(** A directory on the device [d]. *)
Definition directoryOn (stat : jsstring -> Util.StatOutcome) (d : Z)
  (path : jsstring) : Prop :=
  exists pathStats, stat path = Util.StatOK pathStats
                    /\ Util.isDirectory pathStats = true
                    /\ Util.dev pathStats = d.

(** What the crate scan makes of a crate file name. *)
Definition crateOf (fs : Util.FileSystem) (seratoDir crateName : jsstring)
  : option CrateParser.Crate :=
  match CrateParser.parseCrate fs (Cli.cratePath seratoDir crateName) with
  | OK crate => Some crate
  | _ => None
  end.

Definition crateErrorOf (fs : Util.FileSystem) (seratoDir crateName : jsstring)
  : option Cli.ScanError :=
  match CrateParser.parseCrate fs (Cli.cratePath seratoDir crateName) with
  | Throws err => Some (Cli.FailedToLoadCrate crateName err)
  | _ => None
  end.

(** The playlists that the folder objects hold, all folders together. *)
Definition isPlaylist (node : RekordboxExporter.RecordboxPlaylistNode) : bool :=
  match node with
  | RekordboxExporter.PlaylistNode _ _ => true
  | RekordboxExporter.FolderRef _ => false
  end.

Definition playlistsOf (heap : list RekordboxExporter.RecordboxFolder)
  : list RekordboxExporter.RecordboxPlaylistNode :=
  concat (map (fun f => List.filter isPlaylist (RekordboxExporter.children f))
            heap).

(** The playlist that the crate loop makes of a crate. *)
Definition playlistOf (trackPathIndex : gmap jsstring nat)
  (crate : CrateParser.Crate) : RekordboxExporter.RecordboxPlaylistNode :=
  RekordboxExporter.PlaylistNode (List.last (CrateParser.name crate) [])
    (Cli.playlistTracks trackPathIndex crate).

(** The rank of a registry key: the root first, a longer key later. *)
Definition keyRank (key : jsstring) : nat :=
  if bool_decide (key = str "ROOT") then 0%nat else S (length key).

(** The folder references of a heap name folders of the heap, and go
    from a folder to a folder of higher rank: they form no cycle. *)
Definition ranked (rank : nat -> nat)
  (heap : list RekordboxExporter.RecordboxFolder) : Prop :=
  forall (parent child : nat) (f : RekordboxExporter.RecordboxFolder),
    heap !! parent = Some f ->
    RekordboxExporter.FolderRef child ∈ RekordboxExporter.children f ->
    (child < length heap)%nat /\ (rank parent < rank child)%nat.

(** The folder references follow the keys of the registry. *)
Definition rankedByKey (st : Cli.TreeState) : Prop :=
  exists rank : nat -> nat,
    (forall (key : jsstring) (id : nat),
       Cli.folders st !! key = Some id -> rank id = keyRank key)
    /\ ranked rank (Cli.heap st).

End Layout.

(** * Properties *)

Import Layout.

(** ** Platform layer *)

Lemma u8_range (b : byte) : 0 <= u8 b < 256.
Proof. unfold u8. pose proof (Byte.to_N_bounded b). lia. Qed.

Lemma bufLen_app (a b : list byte) : bufLen (a ++ b) = bufLen a + bufLen b.
Proof. unfold bufLen. rewrite length_app. lia. Qed.

Lemma bufLen_nonneg (a : list byte) : 0 <= bufLen a.
Proof. unfold bufLen. lia. Qed.

Lemma beZ_app (bs : list byte) (b : byte) :
  beZ (bs ++ [b]) = beZ bs * 256 + u8 b.
Proof. unfold beZ. rewrite fold_left_app. reflexivity. Qed.

Lemma beZ_single (b : byte) : beZ [b] = u8 b.
Proof. reflexivity. Qed.

Lemma beZ_range (bs : list byte) : 0 <= beZ bs < 256 ^ bufLen bs.
Proof.
  induction bs as [|b bs IH] using rev_ind.
  - unfold beZ, bufLen. simpl. lia.
  - rewrite beZ_app. unfold bufLen in *. rewrite length_app. cbn [length].
    replace (Z.of_nat (length bs + 1)) with (Z.of_nat (length bs) + 1) by lia.
    rewrite Z.pow_add_r by lia. pose proof (u8_range b). lia.
Qed.

Lemma bind_OK {A B : Type} (c : result A) (k : A -> result B) (b : B) :
  bind c k = OK b -> exists a, c = OK a /\ k a = OK b.
Proof. destruct c; cbn; intros H; try discriminate. eauto. Qed.

Lemma wholeView_wf (data : list byte) : wfView (wholeView data).
Proof. unfold wfView, wholeView, bufLen; cbn. lia. Qed.

Lemma wholeView_bytes (data : list byte) : viewBytes (wholeView data) = data.
Proof.
  unfold viewBytes, wholeView, bufLen; cbn.
  rewrite Nat2Z.id. apply firstn_all.
Qed.

Lemma newDataView_wf (data : list byte) (off : Z) (len : option Z) (v : DataView) :
  newDataView data off len = OK v ->
  wfView v /\ buffer v = data /\ byteOffset v = off
  /\ byteLength v = default (bufLen data - off) len.
Proof.
  unfold newDataView, wfView.
  destruct (_ || _) eqn:E1; [discriminate|].
  apply orb_false_iff in E1 as [H1 H2].
  apply Z.ltb_ge in H1, H2.
  destruct len as [n|]; cbn.
  - destruct (_ || _) eqn:E2; [discriminate|].
    apply orb_false_iff in E2 as [H3 H4].
    apply Z.ltb_ge in H3, H4.
    intros [= <-]; cbn. repeat split; lia.
  - intros [= <-]; cbn. repeat split; lia.
Qed.

Lemma viewBytes_length (v : DataView) :
  wfView v -> bufLen (viewBytes v) = byteLength v.
Proof.
  intros (H1 & H2 & H3). unfold viewBytes, bufLen in *.
  rewrite length_take, length_drop. lia.
Qed.

(** A read inside the view returns the bytes of the view. *)
Lemma getBytes_inside (v : DataView) (i n : Z) :
  wfView v -> 0 <= i -> 0 <= n -> i + n <= byteLength v ->
  getBytes v i n = OK (take (Z.to_nat n) (drop (Z.to_nat i) (viewBytes v))).
Proof.
  intros (H1 & H2 & H3) Hi Hn Hin. unfold getBytes.
  replace ((0 <=? i) && (i + n <=? byteLength v)) with true
    by (symmetry; apply andb_true_iff; split; apply Z.leb_le; lia).
  cbv zeta.
  assert (Hlen : bufLen (take (Z.to_nat n)
            (drop (Z.to_nat (byteOffset v + i)) (buffer v))) = n).
  { unfold bufLen in *. rewrite length_take, length_drop. lia. }
  rewrite Hlen, Z.eqb_refl. f_equal.
  unfold viewBytes. rewrite skipn_firstn_comm, take_take, drop_drop.
  rewrite Z2Nat.inj_add by lia. f_equal. lia.
Qed.

(** A read that leaves the view raises [RangeError]. *)
Lemma getBytes_outside (v : DataView) (i n : Z) :
  i < 0 \/ byteLength v < i + n -> getBytes v i n = Throws RangeError.
Proof.
  intros H. unfold getBytes.
  replace ((0 <=? i) && (i + n <=? byteLength v)) with false; [reflexivity|].
  symmetry. apply andb_false_iff.
  destruct H; [left; apply Z.leb_gt|right; apply Z.leb_gt]; lia.
Qed.

(** Every read either succeeds or raises [RangeError]. *)
Lemma getBytes_cases (v : DataView) (i n : Z) :
  getBytes v i n = Throws RangeError
  \/ exists bs, getBytes v i n = OK bs /\ bufLen bs = n
                /\ 0 <= i /\ i + n <= byteLength v.
Proof.
  unfold getBytes. destruct (_ && _) eqn:E; [|now left].
  apply andb_true_iff in E as [E1 E2]. apply Z.leb_le in E1, E2.
  cbv zeta. destruct (_ =? _) eqn:E3; [|now left].
  apply Z.eqb_eq in E3. right. eauto.
Qed.

Lemma getUint8_at (v : DataView) (k : nat) (b : byte) :
  wfView v -> viewBytes v !! k = Some b ->
  getUint8 v (Z.of_nat k) = OK (u8 b).
Proof.
  intros Hwf Hk. unfold getUint8.
  pose proof (viewBytes_length v Hwf) as Hlen.
  pose proof (lookup_lt_Some _ _ _ Hk) as Hlt. unfold bufLen in Hlen.
  rewrite getBytes_inside by (auto; lia).
  rewrite Nat2Z.id. change (Z.to_nat 1) with 1%nat.
  rewrite (take_S_r _ 0 b) by (rewrite lookup_drop, Nat.add_0_r; exact Hk).
  reflexivity.
Qed.

(** ** 32-bit integer operations *)

Lemma toInt32_small (z : Z) : - 2 ^ 31 <= z < 2 ^ 31 -> toInt32 z = z.
Proof. unfold toInt32. intros H. Z.div_mod_to_equations. lia. Qed.

Lemma land_low_high (v m k : Z) :
  0 <= k -> 0 <= v < 2 ^ k -> Z.land v (m * 2 ^ k) = 0.
Proof.
  intros Hk Hv. apply Z.bits_inj'. intros n Hn.
  rewrite Z.land_spec, Z.bits_0.
  destruct (Z.lt_ge_cases n k) as [Hlt|Hge].
  - rewrite (Z.mul_pow2_bits_low m k n) by lia. apply andb_false_r.
  - destruct (Z.eq_dec v 0) as [->|Hnz].
    + rewrite Z.bits_0. reflexivity.
    + rewrite (Z.bits_above_log2 v n); [reflexivity|lia|].
      apply Z.lt_le_trans with k; [|lia].
      apply Z.log2_lt_pow2; lia.
Qed.

Lemma lor_low_high (v m k : Z) :
  0 <= k -> 0 <= v < 2 ^ k -> Z.lor v (m * 2 ^ k) = v + m * 2 ^ k.
Proof.
  intros Hk Hv. symmetry. apply Z.add_nocarry_lor. now apply land_low_high.
Qed.

(** ** Section decoder: [parseSection], [parseSectionNodes] *)

Lemma returnsOrRangeError_bind {A B : Type} (c : result A) (k : A -> result B) :
  returnsOrRangeError c ->
  (forall a, c = OK a -> returnsOrRangeError (k a)) ->
  returnsOrRangeError (bind c k).
Proof.
  destruct c as [a|e|]; cbn; intros Hc Hk; auto.
Qed.

Lemma getBytes_safe (v : DataView) (i n : Z) :
  returnsOrRangeError (getBytes v i n).
Proof.
  destruct (getBytes_cases v i n) as [->|(bs & -> & _)]; exact I.
Qed.

Lemma getUint8_safe (v : DataView) (i : Z) : returnsOrRangeError (getUint8 v i).
Proof.
  apply returnsOrRangeError_bind; [apply getBytes_safe|intros; exact I].
Qed.

Lemma getUint16_safe (v : DataView) (i : Z) : returnsOrRangeError (getUint16 v i).
Proof.
  apply returnsOrRangeError_bind; [apply getBytes_safe|intros; exact I].
Qed.

Lemma getUint32_safe (v : DataView) (i : Z) : returnsOrRangeError (getUint32 v i).
Proof.
  apply returnsOrRangeError_bind; [apply getBytes_safe|intros; exact I].
Qed.

Lemma getUint32_range (v : DataView) (i n : Z) :
  getUint32 v i = OK n -> 0 <= n < 2 ^ 32.
Proof.
  unfold getUint32. intros H. apply bind_OK in H as (bs & Hbs & H).
  injection H as <-.
  destruct (getBytes_cases v i 4) as [Hc|(bs' & Hc & Hlen & _)];
    rewrite Hc in Hbs; [discriminate|].
  injection Hbs as ->. pose proof (beZ_range bs) as Hr.
  rewrite Hlen in Hr. exact Hr.
Qed.

Lemma newDataView_safe (data : list byte) (off : Z) (len : option Z) :
  returnsOrRangeError (newDataView data off len).
Proof.
  unfold newDataView. destruct (_ || _); [exact I|].
  destruct len; [|exact I]. destruct (_ || _); exact I.
Qed.

Lemma parseSection_safe (data : list byte) (offset : Z) :
  returnsOrRangeError (CrateParser.parseSection data offset).
Proof.
  unfold CrateParser.parseSection.
  repeat (apply returnsOrRangeError_bind;
          [first [apply newDataView_safe|apply getUint8_safe
                 |apply getUint32_safe]|intros]).
  exact I.
Qed.

Lemma parseString16_safe (n : nat) (v : DataView) (i : Z) :
  returnsOrRangeError (CrateParser.parseString16_from n v i).
Proof.
  revert i. induction n as [|n IH]; intros i; cbn; [exact I|].
  apply returnsOrRangeError_bind; [apply getUint16_safe|intros c _].
  destruct (c =? 0); [exact I|].
  apply returnsOrRangeError_bind; [apply IH|intros; exact I].
Qed.

Lemma parseInt8_safe (n : nat) (v : DataView) (i value : Z) :
  returnsOrRangeError (CrateParser.parseInt8_from n v i value).
Proof.
  revert i value. induction n as [|n IH]; intros i value; cbn; [exact I|].
  apply returnsOrRangeError_bind; [apply getUint8_safe|intros; apply IH].
Qed.

(** What a successful [parseSection] has checked: the header and the
    declared payload lie inside the buffer. *)
Lemma parseSection_OK (data : list byte) (offset : Z) (s : CrateParser.CrateSection) :
  CrateParser.parseSection data offset = OK s ->
  0 <= offset
  /\ 0 <= CrateParser.dataSize s
  /\ offset + 8 + CrateParser.dataSize s <= bufLen data
  /\ CrateParser.offset s = offset
  /\ CrateParser.dataOffset s = offset + 8
  /\ CrateParser.dataSize s = declaredSize data offset
  /\ buffer (CrateParser.data s) = data
  /\ byteOffset (CrateParser.data s) = offset + 8
  /\ byteLength (CrateParser.data s) = CrateParser.dataSize s
  /\ wfView (CrateParser.data s).
Proof.
  unfold CrateParser.parseSection. intros H.
  apply bind_OK in H as (view & Hview & H).
  apply bind_OK in H as (c0 & _ & H). apply bind_OK in H as (c1 & _ & H).
  apply bind_OK in H as (c2 & _ & H). apply bind_OK in H as (c3 & _ & H).
  apply bind_OK in H as (size & Hsize & H).
  apply bind_OK in H as (contents & Hcontents & H).
  injection H as <-. cbn.
  apply newDataView_wf in Hview as (Hwf & Hbuf & Hoff & Hlen).
  apply newDataView_wf in Hcontents as (Hwf' & Hbuf' & Hoff' & Hlen').
  cbn in Hlen, Hlen'.
  pose proof (getUint32_range _ _ _ Hsize) as Hrange.
  destruct Hwf as (Hv1 & Hv2 & Hv3). destruct Hwf' as (Hc1 & Hc2 & Hc3).
  rewrite Hbuf' in Hc3. rewrite Hoff', Hlen' in *.
  assert (Hdecl : size = declaredSize data offset).
  { unfold getUint32 in Hsize. apply bind_OK in Hsize as (bs & Hbs & Hb).
    injection Hb as <-. unfold declaredSize.
    unfold getBytes in Hbs. destruct (_ && _); [|discriminate].
    cbv zeta in Hbs. destruct (_ =? _); [|discriminate].
    injection Hbs as <-. rewrite Hbuf, Hoff. reflexivity. }
  repeat split; auto; rewrite ?Hoff', ?Hlen', ?Hbuf'; lia.
Qed.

--------------------------------------------------

In the data above, repeat exactly each line from the first through the line that contains "pathStats = d.", and give nothing else.

(** A directory on the device [d]. *)
Definition directoryOn (stat : jsstring -> Util.StatOutcome) (d : Z)
  (path : jsstring) : Prop :=
  exists pathStats, stat path = Util.StatOK pathStats
                    /\ Util.isDirectory pathStats = true
                    /\ Util.dev pathStats = d.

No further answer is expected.